Receptors on macrophages for the Fc region of IgG (Fc gamma R) mediate a number of responses important for host immunity. Signaling events necessary for these responses are likely initiated by the activation of Src-family and Syk-family tyrosine kinases after Fc gamma R cross-linking. Macrophages derived from Syk-deficient (Syk(-)) mice were defective in phagocytosis of particles bound by Fc gamma Rs, as well as in many Fc gamma R-induced signaling events, including tyrosine phosphorylation of a number of cellular substrates and activation of MAP kinases. In contrast, Syk(-) macrophages exhibited normal responses to another potent macrophage stimulus, Lipopolysaccharide.

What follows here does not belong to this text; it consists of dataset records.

(* ===== verification/Report.v ===== *)
(** pkg/report/report.go and pkg/control/inspect.go: an image, as text. *)
From S2P Require Export Image Meta Fmt.
Local Open Scope Z_scope.

(** ** report.go *)

(** The widths of the cells. *)
Definition cell_width (c : string) : nat := Nat.max (String.length c + 2) 14.

Definition border (cols : list string) : string :=
  foldl (fun b c => b +:+ repeat_byte Byte.x2d (cell_width c) +:+ "+") "+" cols.

Definition cells (cols : list string) : string :=
  foldl (fun b c => b +:+ " " +:+ pad_right (cell_width c - 1) c +:+ " |") "|" cols.

Definition writeRow (cols : list string) : string := line (border cols) +:+ line (cells cols) +:+ line (border cols).

(** The rows of the chunks, from number [i] on: at most 16. *)
Fixpoint chunk_rows (i : Z) (count : Z) (entries : list Entry) : string :=
  match entries with
  | [] => ""
  | e :: es =>
      if decide (i >= 16) then line ("... " +:+ Itoa (count - 16) +:+ " more")
      else
        writeRow [Itoa i; "0x" +:+ FormatHex (e_Ptr e); FormatUint (e_Size e); FormatUint (e_Seq e);
                  pad_hex 8 (e_CRC32C e)] +:+ chunk_rows (i + 1) count es
  end.

(** Size of what Stat returns: the one of a directory is the system's. *)
Definition node_size (dir_size : Z) (n : node) : Z :=
  match n with NFile c => Z.of_nat (length c) | NDir => dir_size | NSock => 0 end.

Section report.
Context (dir_size : Z).

Definition RenderImage (dir : string) : M string :=
  '(entries, hdr) ← ReadManifest (PathJoin [dir; "manifest.bin"]);
  meta ← attempt (ReadMeta (PathJoin [dir; "meta.bin"]));
  st ← attempt (Stat (PathJoin [dir; "device.bin"]));
  mret (
    writeRow ["field"; "value"] +:+
    writeRow ["manifest_version"; FormatUint (h_Version hdr)] +:+
    writeRow ["chunks"; FormatUint (h_Count hdr)] +:+
    writeRow ["device_bytes"; FormatUint (h_TotalBytes hdr)] +:+
    (match st with inr n => writeRow ["device_file_bytes"; Itoa (node_size dir_size n)] | inl _ => "" end) +:+
    (match meta with
     | inr m =>
         if decide (m_Pid m > 0) then
           writeRow ["source_pid"; FormatUint (m_Pid m)] +:+ writeRow ["gpu_device"; FormatUint (m_Dev m)] +:+
           writeRow ["ld_preload"; m_Preload m] +:+ writeRow ["cuda_visible"; m_Visible m]
         else ""
     | inl _ => ""
     end) +:+
    writeRow ["path"; dir] +:+
    line "" +:+ line "chunks" +:+
    writeRow ["idx"; "ptr"; "size"; "seq"; "crc32c"] +:+
    chunk_rows 0 (Z.of_nat (length entries)) entries).

(** ** inspect.go *)

(** The format %q. *)
Context (quote : string -> string).

Definition entry_line (i : Z) (e : Entry) : string :=
  line ("  [" +:+ Itoa i +:+ "] ptr=0x" +:+ FormatHex (e_Ptr e) +:+ " size=" +:+ FormatUint (e_Size e) +:+
        " off=" +:+ FormatUint (e_Offset e) +:+ " seq=" +:+ FormatUint (e_Seq e) +:+
        " crc=" +:+ pad_hex 8 (e_CRC32C e)).

(** [if b, err := os.ReadFile(path); err == nil { fmt.Print(f(b)) }]. *)
Definition print_file (path : string) (f : bytes -> string) : M unit :=
  r ← attempt (ReadFile path);
  match r with inr b => Print (f b) | inl _ => mret tt end.

Definition InspectImage (dir : string) : M unit :=
  m ← attempt (ReadMeta (PathJoin [dir; "meta.bin"]));
  Print match m with
        | inr m => line ("meta pid=" +:+ FormatUint (m_Pid m) +:+ " dev=" +:+ FormatUint (m_Dev m) +:+
                         " preload=" +:+ quote (m_Preload m) +:+ " visible=" +:+ quote (m_Visible m))
        | inl e => line ("meta missing or invalid: " +:+ Error e)
        end ;;
  dev ← attempt (ReadDev (PathJoin [dir; "dev.bin"]));
  Print match dev with inr d => line ("dev=" +:+ FormatUint d) | inl _ => "" end ;;
  '(entries, hdr) ← ReadManifest (PathJoin [dir; "manifest.bin"]);
  Print (line ("manifest count=" +:+ FormatUint (h_Count hdr) +:+ " bytes=" +:+ FormatUint (h_TotalBytes hdr) +:+
               " version=" +:+ FormatUint (h_Version hdr))) ;;
  forM_ (imap (fun i e => (Z.of_nat i, e)) entries) (fun ie => Print (entry_line ie.1 ie.2)) ;;
  st ← attempt (Stat (PathJoin [dir; "device.bin"]));
  Print match st with inr n => line ("device.bin size=" +:+ Itoa (node_size dir_size n)) | inl _ => "" end ;;
  st ← attempt (Stat (PathJoin [dir; "criu"]));
  Print match st with inr NDir => line "criu present" | _ => "" end ;;
  print_file (PathJoin [dir; "restored.pid"]) (fun b => "restored.pid=" +:+ string_of_bytes b) ;;
  print_file (PathJoin [dir; "restore.events.jsonl"]) (fun b =>
    if decide (b = []) then "" else line ("restore.events=" +:+ Itoa (Z.of_nat (length b)) +:+ " bytes")) ;;
  print_file (PathJoin [dir; "restore.err"]) (fun b => "restore.err=" +:+ string_of_bytes b) ;;
  print_file (PathJoin [dir; "snapshot.err"]) (fun b => "snapshot.err=" +:+ string_of_bytes b).
End report.

(** The line of the cells is longer than its borders, by one for each column. *)
Example writeRow_ex :
  writeRow ["field"; "value"] =
  line "+--------------+--------------+" +:+
  line "| field         | value         |" +:+
  line "+--------------+--------------+".
Proof. vm_compute. reflexivity. Qed.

Phagocytosis of latex beads and Escherichia coli bacteria was also not affected. Syk(-) macrophages exhibited formation of polymerized actin structures opposing particles bound to the cells by Fc gamma Rs (actin cups), but failed to proceed to internalization. Interestingly, inhibitors of phosphatidylinositol 3-kinase also blocked Fc gamma R-mediated phagocytosis at this stage. Thus, PI 3-kinase may participate in a Syk-dependent signaling pathway critical for Fc gamma R-mediated phagocytosis. Macrophages derived from mice deficient for the three members of the Src-family of kinases expressed in these cells, Hck, Fgr, and Lyn, exhibited poor Syk activation upon Fc gamma R engagement, accompanied by a delay in Fc gamma R-mediated phagocytosis. These observations demonstrate that Syk is critical for Fc gamma R-mediated phagocytosis, as well as for signal transduction in macrophages. Additionally, our findings provide evidence to support a model of. sequential tyrosine kinase activation by Fc gamma R's analogous to models of signaling by the B and T cell antigen receptors.